= Beginning of Section =

(* ===== verification/KvConfig.v ===== *)
(** * KvConfig: the tester of the key/value service on its servers

    The servers of src/kvraft/config.go are pairs of a [KVServer] (KVServer.v) and
    its Raft peer; the tester is that of SvcConfig.v.  The theorems on the tester
    are applied to three key/value servers and two clerks, and two runs show
    where the code is not what it means to be. *)

From stdpp Require Import strings.
From S2P Require Import Prelude Gob Raft KVServer LabRpc LabRpcTheory ConfigBase.
From S2P Require Import Testbed TestbedTheory SvcConfig SvcTheory SvcSteps SvcMain.
Local Open Scope Z_scope.

(** The methods of [*KVServer] that reflection sees. *)
Definition kv_methods : list Method :=
  [{| m_Name := "Get"; m_PkgPath := ""; m_In := [KPtr; KPtr; KPtr]; m_NumOut := 0 |};
   {| m_Name := "Kill"; m_PkgPath := ""; m_In := [KPtr]; m_NumOut := 0 |};
   {| m_Name := "PutAppend"; m_PkgPath := ""; m_In := [KPtr; KPtr; KPtr]; m_NumOut := 0 |}].

Section kv.
Context `{!Gob (PVal Op)} `{!Rand} `{!CryptoRand}.

(** The [n] servers of a test that was given [maxraftstate]. *)
Definition kv_server (maxraftstate : Z) : TestServer Op (KVServer * Raft Op) := {|
  start_server := fun n me ps => (StartKVServer (Z.of_nat me) maxraftstate, Make n (Z.of_nat me) ps);
  raft_of := snd;
  services_of := [MakeService "KVServer" kv_methods; MakeService "Raft" raft_methods];
  start_persister := fun n me ps => Make_persister n (Z.of_nat me) ps;
|}.

Definition kv_make_config (n : nat) (unreliable : bool) (maxraftstate : Z)
    : res (config (KVServer * Raft Op)) :=
  make_config (TestServer0 := kv_server maxraftstate) n unreliable.
End kv.

(** ** A concrete test *)

Global Instance Op_countable : Countable Op.
Proof.
  apply (inj_countable' (fun o => (o.(op_Key), o.(op_Value), o.(op_Name), o.(op_ClientId), o.(op_RequestId)))
           (fun '(k, v, m, c, r) => Build_Op k v m c r)).
  by intros [].
Defined.
Global Instance OpEntry_eq_dec : EqDecision (LogEntry Op).
Proof. solve_decision. Defined.
Global Instance OpEntry_countable : Countable (LogEntry Op).
Proof.
  apply (inj_countable' (fun e => (e.(le_Command), e.(le_Term)))
           (fun p => {| le_Command := p.1; le_Term := p.2 |})).
  by intros [].
Defined.
Global Instance OpPVal_eq_dec : EqDecision (PVal Op).
Proof. solve_decision. Defined.
Global Instance OpPVal_countable : Countable (PVal Op).
Proof.
  apply (inj_countable' (fun v => match v with PInt z => inl z | PLogs l => inr l end)
           (fun s => match s with inl z => PInt z | inr l => PLogs l end)).
  by intros [].
Defined.

#[local] Instance op_gob : Gob (PVal Op) := countable_gob.
#[local] Program Instance zero_rand : Rand := {| Int63n := fun _ _ => 0 |}.
Next Obligation. intros. lia. Qed.
#[local] Program Instance byte_rand : CryptoRand :=
  {| crand_Read := fun k n => replicate n (default Byte.x00 (Byte.of_N (N.of_nat k))) |}.
Next Obligation. intros. apply length_replicate. Qed.
#[local] Instance kv_server0 : TestServer Op (KVServer * Raft Op) := kv_server (-1).

Definition no_config : config (KVServer * Raft Op) := mkConfig (empty_bed 0) ∅ 0 0 0 0.

Definition kv3 : config (KVServer * Raft Op) := value no_config (kv_make_config 3 false (-1)).
Lemma kv3_made : make_config 3 false = Ret kv3.
Proof. apply value_Ret. vm_compute. reflexivity. Qed.
Lemma kv3_reach : svc_reach 3 kv3.
Proof. exact (sr_make false kv3 kv3_made). Qed.

(** A clerk connected to servers 0 and 2. *)
Definition draw0 (i : nat) : Z := 0.
Definition client3 := makeClient [0; 2] draw0 kv3.
Definition kv3_clerk : config (KVServer * Raft Op) := (value (0%nat, [], no_config) client3).2.
Definition kv3_handles : list Name := (value (0%nat, [], no_config) client3).1.2.

Lemma client3_made : client3 = Ret (0%nat, kv3_handles, kv3_clerk).
Proof.
  assert (client3 = Ret (value (0%nat, [], no_config) client3)) as E
    by (apply value_Ret; vm_compute; reflexivity).
  rewrite E. unfold kv3_clerk, kv3_handles.
  assert ((value (0%nat, [], no_config) client3).1.1 = 0%nat) as H1 by (vm_compute; reflexivity).
  destruct (value (0%nat, [], no_config) client3) as [[ck hs] c]. cbn in *. by subst.
Qed.
Lemma kv3_clerk_reach : svc_reach 3 kv3_clerk.
Proof. exact (sr_step kv3 kv3_clerk kv3_reach (st_client _ _ _ _ _ _ client3_made)). Qed.

Lemma svc_ends_apart_witness :
  exists e, name_at kv3_clerk.(bed) 0 2 = Some e /\
    connection kv3_clerk.(bed).(bnet) e = Some (NInt (Z.of_nat 2)).
Proof.
  apply (proj1 (svc_ends_apart 3 kv3_clerk kv3_clerk_reach) 0%nat 2%nat); lia.
Defined.

Lemma makeClient_reaches_witness :
  exists l, kv3_clerk.(clerks) !! 0%nat = Some l /\ kv3_handles ≡ₚ l /\ length l = 3%nat.
Proof.
  refine (proj1 (proj2 (makeClient_reaches 3 [0; 2] draw0 0 kv3_handles kv3 kv3_clerk kv3_reach _ _ client3_made))).
  - repeat constructor; lia.
  - intros i. unfold draw0. lia.
Defined.

Lemma partition_separates_witness :
  exists cfg', partition [1] [0; 2] kv3_clerk = Ret cfg' /\
    forall i j e, name_at kv3_clerk.(bed) i j = Some e -> across [1] [0; 2] i j ->
      is_enabled cfg'.(bed).(bnet) e = false.
Proof.
  destruct (partition_separates 3 [1] [0; 2] kv3_clerk kv3_clerk_reach) as (cfg' & E & _ & _ & Ha & _).
  - repeat constructor; lia.
  - repeat constructor; lia.
  - apply NoDup_singleton.
  - repeat constructor; [|by intros ?%not_elem_of_nil]. intros ?%list_elem_of_singleton. lia.
  - intros x ->%list_elem_of_singleton [?|[?|?%not_elem_of_nil]%elem_of_cons]%elem_of_cons; lia || done.
  - exact (ex_intro _ cfg' (conj E Ha)).
Defined.

(** Server 1 is shut down and started. *)
Definition kv3_down := value no_config (ShutdownServer (Z.of_nat 1) kv3).
Definition kv3_up := value no_config (StartServer (Z.of_nat 1) kv3_down).
Definition kv_peer1 : KVServer * Raft Op * nat :=
  default (StartKVServer 0 0, Make 3 0 MakePersister, 0%nat) (kv3.(bed).(insts) !! 1%nat).
Lemma kv3_shut : ShutdownServer (Z.of_nat 1) kv3 = Ret kv3_down.
Proof. apply value_Ret. vm_compute. reflexivity. Qed.
Lemma kv3_started : StartServer (Z.of_nat 1) kv3_down = Ret kv3_up.
Proof. apply value_Ret. vm_compute. reflexivity. Qed.
Lemma kv3_server1 : kv3.(bed).(bservers) !! 1%nat = Some (Some 1%nat).
Proof. vm_compute. reflexivity. Qed.
Lemma kv3_inst1 : kv3.(bed).(insts) !! 1%nat = Some (kv_peer1.1, kv_peer1.2).
Proof.
  unfold kv_peer1. destruct (insts (bed kv3) !! 1%nat) as [[rf p]|] eqn:E; [done|].
  exfalso. apply lookup_ge_None in E. vm_compute in E. lia.
Qed.

Lemma shutdown_then_start_witness :
  exists r' p', r' <> 1%nat /\ kv3_up.(bed).(bservers) !! 1%nat = Some (Some r') /\
    kv3_up.(bed).(insts) !! r' = Some (start_server 3 1 (raft_of kv_peer1.1).(persister), p') /\
    saved_state kv3_up.(bed) 1 = Some (raft_of kv_peer1.1).(persister) /\
    forall f, saved_state (exec 1 f kv3_up.(bed)) 1 = saved_state kv3_up.(bed) 1.
Proof.
  exact (proj2 (proj2 (shutdown_then_start 3 1 1 kv_peer1.1 kv_peer1.2 kv3 kv3_down kv3_down kv3_up
    kv3_reach (le_S 2 2 (le_n 2)) kv3_server1 kv3_inst1 kv3_shut (rtc_refl _ kv3_down) kv3_started))).
Defined.

Lemma kv3_leader : Leader kv3 = Ret (false, Z.of_nat 0).
Proof. vm_compute. reflexivity. Qed.

Lemma leader_in_minority_witness :
  exists p1 p2 cfg', make_partition kv3 = Ret (p1, p2) /\ partition p1 p2 kv3 = Ret cfg' /\
    Z.of_nat 0 ∈ p2.
Proof.
  destruct (leader_in_minority 1 false 0 kv3 kv3_reach (le_n 1) kv3_leader)
    as (p1 & p2 & cfg' & E1 & E2 & _ & _ & H & _).
  exact (ex_intro _ p1 (ex_intro _ p2 (ex_intro _ cfg' (conj E1 (conj E2 H))))).
Defined.

(** ** Even numbers of servers *)

(** With four servers the smaller array of [make_partition] keeps a zero: server 0 is
    on both sides when another server leads (here no server leads, and 0 is taken
    for the leader, twice in the minority). *)
Definition kv4 : config (KVServer * Raft Op) := value no_config (kv_make_config 4 false (-1)).

Lemma make_partition_even : make_partition kv4 = Ret ([1; 2; 3], [0; 0]).
Proof. vm_compute. reflexivity. Qed.

(** With one server it panics. *)
Definition kv1 : config (KVServer * Raft Op) := value no_config (kv_make_config 1 false (-1)).

Lemma make_partition_one : make_partition kv1 = Panic.
Proof. vm_compute. reflexivity. Qed.

(** ** A server that was never started *)

(** When server 0 has no names yet, detaching server 1 from server 2 leaves the
    end from 2 to 1 enabled: the loop asks for the names of server 0. *)
Definition half_started : config (KVServer * Raft Op) :=
  set_bed (set_endnames (<[0%nat := None]> kv3.(bed).(endnames)) kv3.(bed).(bdraws) kv3.(bed)) kv3.

Lemma disconnect_wrong_row :
  let cfg' := value no_config (disconnect 1 [2] half_started) in
  match name_at cfg'.(bed) 2 1 with
  | Some e => is_enabled cfg'.(bed).(bnet) e = true
  | None => False
  end.
Proof. vm_compute. reflexivity. Qed.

= End of Section =

**Work required**
Copy each line of the entries that includes the word "PLogs".

**Problem solution**
  apply (inj_countable' (fun v => match v with PInt z => inl z | PLogs l => inr l end)
           (fun s => match s with inl z => PInt z | inr l => PLogs l end)).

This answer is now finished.